А теперь дополню воспоминания Сарнова. Разговор о Бухарине имел еще одно ответвление. Зашла речь о политических процессах 30-х годов. Я спросил, почему подсудимые так вели себя на суде, почему они давали такие чудовищные показания, ведь эти кровавые спектакли шли почти без сбоев, не заменяли ли их статистами (тогда об этом много было разговоров)?

— Не знаю,— ответил Илья Григорьевич.— Здесь много страшных тайн. Может быть, когда-нибудь они откроются. Все ли только? — он помолчал и стал рассказывать.— Вскоре после того, как я приехал из Испании, состоялся про­цесс так называемого «право-троцкистского блока». Мне прислали билет в Колонный зал, где происходил процесс, и дали понять, что уклониться нельзя. Лучше всех, ближе всех я знал Бухарина — мы были в юности друзьями. Мне кажется, что на процессе это был он, Николай Иванович, но он был на себя не похож. Это был его голос, а говорил он не своими, чужими словами. То, что он говорил, и даже как он говорил, было для него немыслимо. А как этого добились, не знаю...

Эренбург считал, что нормальная логика бессильна что-нибудь объяснить в этом кровавом кошмаре. Он вспомнил историю реабилитации Мейерхольда. Следователь, который пришел к нему по этому делу, был молодой человек, из военных юристов, от литературы и искусства он был очень далек.
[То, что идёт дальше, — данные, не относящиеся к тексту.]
(* ===== verification/AtfIo.v ===== *)
(** The storage layer of the trusted firmware
    ([A/drivers/io/io_storage.c], [io_memmap.c], [io_fip.c], [io_encrypted.c]).

    An image is read through a stack of devices: the encryption device opens
    files of the package device, which opens the block of memory the package
    lies in.  Each C function is a definition over the globals [io_st].  A
    driver calls back into the storage layer; these calls go through the class
    [IoOps], and [io_stack n] ties the knot for [n] nested calls.  The build
    is the release build: assertions are empty.  An address is read or written
    only inside the mapped regions, anything else is a fault ([Undef]). *)

From stdpp Require Import base numbers list option.
From Stdlib Require Import ZArith Lia.
From S2P Require Import Prelude Fip.

Definition ENOENT : Z := 2.
Definition EIO : Z := 5.
Definition ENOMEM : Z := 12.
Definition ENODEV : Z := 19.
Definition EINVAL : Z := 22.
Definition EFBIG : Z := 27.
Definition EAUTH : Z := 80.

Definition u64 (z : Z) : Z := z mod 2 ^ 64.

(** ** Data *)

(** Device handles are pointers to the one [io_dev_info_t] of each kind. *)
Inductive io_dev := FipDev | MemmapDev | EncDev.

(** Pointers to the specifications of images: null, [&fip_block_spec], the
    address of a constant [io_uuid_spec_t]. *)
Inductive io_spec := NoSpec | BlockSpec | UuidSpec (id : list Z).

(** [entity->info]: null or the address of the driver's [current_file]. *)
Inductive io_info := NoInfo | MemmapFile | FipFile.

Record io_entity := Entity { dev_handle : option io_dev; info : io_info }.
Definition no_entity : io_entity := Entity None NoInfo.

(** [file_state_t] of [io_memmap.c]. *)
Record mm_file := MmFile { mm_in_use : Z; mm_base : Z; mm_pos : Z; mm_size : Z }.
Definition mm_none : mm_file := MmFile 0 0 0 0.

Record toc_entry := TocEntry {
  te_uuid : list Z;
  te_offset_address : Z;
  te_size : Z;
  te_flags : Z
}.

(** [file_state_t] of [io_fip.c]. *)
Record fip_file := FipState { ff_pos : Z; ff_entry : toc_entry }.

Definition uuid_null : list Z := replicate 16 0.
Definition fip_none : fip_file := FipState 0 (TocEntry uuid_null 0 0 0).

(** A mapped piece of the address space. *)
Record region := Region { rg_base : Z; rg_size : Z; rg_rw : bool }.

(** [secure_efuse_t], 160 bytes: a word of bit fields, 12 reserved bytes, the
    hash of the root key, the secret key, and keys of other uses. *)
Definition secure_efuse : Type := list Z.
Definition hash_mode (d : secure_efuse) : Z := Z.land (Z.shiftr (le_val (take 4 d)) 1) 3.
Definition enc_mode (d : secure_efuse) : Z := Z.land (Z.shiftr (le_val (take 4 d)) 3) 3.
Definition rotpk (d : secure_efuse) : list Z := take 64 (drop 16 d).
Definition ssk (d : secure_efuse) : list Z := take 32 (drop 80 d).

Record io_st := IoSt {
  mem : ram_t;
  regions : list region;               (* mapped at run time *)
  entity_map : list (option nat);      (* pointers into the pool *)
  entity_pool : list io_entity;
  entity_count : Z;
  dev_count : Z;
  mm_cur : mm_file;
  fip_cur : fip_file;
  fip_backend : option io_dev * io_spec;
  fip_dev_spec : Z;                    (* [state_pool[0].dev_spec] *)
  plat_toc_flag : Z;                   (* [state_pool[0].plat_toc_flag] *)
  fip_dev_count : Z;
  enc_backend : option io_dev * io_spec;
  enc_handle : option nat;
  enc_image_spec : io_spec;
  fip_block_spec : Z * Z;
  fip_dev_handle : option io_dev;
  memmap_dev_handle : option io_dev;
  enc_dev_handle : option io_dev;
  secure_data : secure_efuse
}.

Definition set_mem v s := IoSt v (regions s) (entity_map s) (entity_pool s) (entity_count s) (dev_count s) (mm_cur s) (fip_cur s) (fip_backend s) (fip_dev_spec s) (plat_toc_flag s) (fip_dev_count s) (enc_backend s) (enc_handle s) (enc_image_spec s) (fip_block_spec s) (fip_dev_handle s) (memmap_dev_handle s) (enc_dev_handle s) (secure_data s).
Definition set_regions v s := IoSt (mem s) v (entity_map s) (entity_pool s) (entity_count s) (dev_count s) (mm_cur s) (fip_cur s) (fip_backend s) (fip_dev_spec s) (plat_toc_flag s) (fip_dev_count s) (enc_backend s) (enc_handle s) (enc_image_spec s) (fip_block_spec s) (fip_dev_handle s) (memmap_dev_handle s) (enc_dev_handle s) (secure_data s).
Definition set_entities m p c s := IoSt (mem s) (regions s) m p c (dev_count s) (mm_cur s) (fip_cur s) (fip_backend s) (fip_dev_spec s) (plat_toc_flag s) (fip_dev_count s) (enc_backend s) (enc_handle s) (enc_image_spec s) (fip_block_spec s) (fip_dev_handle s) (memmap_dev_handle s) (enc_dev_handle s) (secure_data s).
Definition set_dev_count v s := IoSt (mem s) (regions s) (entity_map s) (entity_pool s) (entity_count s) v (mm_cur s) (fip_cur s) (fip_backend s) (fip_dev_spec s) (plat_toc_flag s) (fip_dev_count s) (enc_backend s) (enc_handle s) (enc_image_spec s) (fip_block_spec s) (fip_dev_handle s) (memmap_dev_handle s) (enc_dev_handle s) (secure_data s).
Definition set_mm v s := IoSt (mem s) (regions s) (entity_map s) (entity_pool s) (entity_count s) (dev_count s) v (fip_cur s) (fip_backend s) (fip_dev_spec s) (plat_toc_flag s) (fip_dev_count s) (enc_backend s) (enc_handle s) (enc_image_spec s) (fip_block_spec s) (fip_dev_handle s) (memmap_dev_handle s) (enc_dev_handle s) (secure_data s).
Definition set_fip v s := IoSt (mem s) (regions s) (entity_map s) (entity_pool s) (entity_count s) (dev_count s) (mm_cur s) v (fip_backend s) (fip_dev_spec s) (plat_toc_flag s) (fip_dev_count s) (enc_backend s) (enc_handle s) (enc_image_spec s) (fip_block_spec s) (fip_dev_handle s) (memmap_dev_handle s) (enc_dev_handle s) (secure_data s).
Definition set_fip_backend v s := IoSt (mem s) (regions s) (entity_map s) (entity_pool s) (entity_count s) (dev_count s) (mm_cur s) (fip_cur s) v (fip_dev_spec s) (plat_toc_flag s) (fip_dev_count s) (enc_backend s) (enc_handle s) (enc_image_spec s) (fip_block_spec s) (fip_dev_handle s) (memmap_dev_handle s) (enc_dev_handle s) (secure_data s).
Definition set_fip_state sp fl c s := IoSt (mem s) (regions s) (entity_map s) (entity_pool s) (entity_count s) (dev_count s) (mm_cur s) (fip_cur s) (fip_backend s) sp fl c (enc_backend s) (enc_handle s) (enc_image_spec s) (fip_block_spec s) (fip_dev_handle s) (memmap_dev_handle s) (enc_dev_handle s) (secure_data s).
Definition set_enc_backend v s := IoSt (mem s) (regions s) (entity_map s) (entity_pool s) (entity_count s) (dev_count s) (mm_cur s) (fip_cur s) (fip_backend s) (fip_dev_spec s) (plat_toc_flag s) (fip_dev_count s) v (enc_handle s) (enc_image_spec s) (fip_block_spec s) (fip_dev_handle s) (memmap_dev_handle s) (enc_dev_handle s) (secure_data s).
Definition set_enc h i s := IoSt (mem s) (regions s) (entity_map s) (entity_pool s) (entity_count s) (dev_count s) (mm_cur s) (fip_cur s) (fip_backend s) (fip_dev_spec s) (plat_toc_flag s) (fip_dev_count s) (enc_backend s) h i (fip_block_spec s) (fip_dev_handle s) (memmap_dev_handle s) (enc_dev_handle s) (secure_data s).
Definition set_block_spec v s := IoSt (mem s) (regions s) (entity_map s) (entity_pool s) (entity_count s) (dev_count s) (mm_cur s) (fip_cur s) (fip_backend s) (fip_dev_spec s) (plat_toc_flag s) (fip_dev_count s) (enc_backend s) (enc_handle s) (enc_image_spec s) v (fip_dev_handle s) (memmap_dev_handle s) (enc_dev_handle s) (secure_data s).
Definition set_handles f m e s := IoSt (mem s) (regions s) (entity_map s) (entity_pool s) (entity_count s) (dev_count s) (mm_cur s) (fip_cur s) (fip_backend s) (fip_dev_spec s) (plat_toc_flag s) (fip_dev_count s) (enc_backend s) (enc_handle s) (enc_image_spec s) (fip_block_spec s) f m e (secure_data s).
Definition set_secure_data v s := IoSt (mem s) (regions s) (entity_map s) (entity_pool s) (entity_count s) (dev_count s) (mm_cur s) (fip_cur s) (fip_backend s) (fip_dev_spec s) (plat_toc_flag s) (fip_dev_count s) (enc_backend s) (enc_handle s) (enc_image_spec s) (fip_block_spec s) (fip_dev_handle s) (memmap_dev_handle s) (enc_dev_handle s) v.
— Он сказал, что в деле Мейерхольда фигурирую я, Пастернак и Олеша. Спросил, что я знаю о Пастернаке и Олеше? Я ответил, что они живы-здоровы и никогда не «привлекались». Вы знаете, он мне не поверил. Я позвал Лену (Л. Зонина — переводчица с французского и литературовед, моя приятельница с университетской поры, работала тогда у Эренбурга секретарем; она мне тоже как-то рассказывала об этой беседе Ильи Григорьевича со следователем.— Л. Л. ). говорю ей: «Покажите ему справочник Союза писателей. Он, кажется, мне не верит, что Пастернак и Олеша живы и их можно повидать хоть сегодня. Пусть запишет адреса и телефоны». Этот молодой человек, поняв, что Мейерхольд был великим режиссером, был потрясен. Это перевернуло его жизнь. Он стал собирать у писателей, режиссеров, актеров отзывы о Мейерхольде, чтобы до­биться его реабилитации не только как гражданина, но и как художника. Убеж­дал, настаивал, стыдил робеющих. Собрал толстенную папку и отнес в ЦК После этого его убрали из прокуратуры. Такая судьба...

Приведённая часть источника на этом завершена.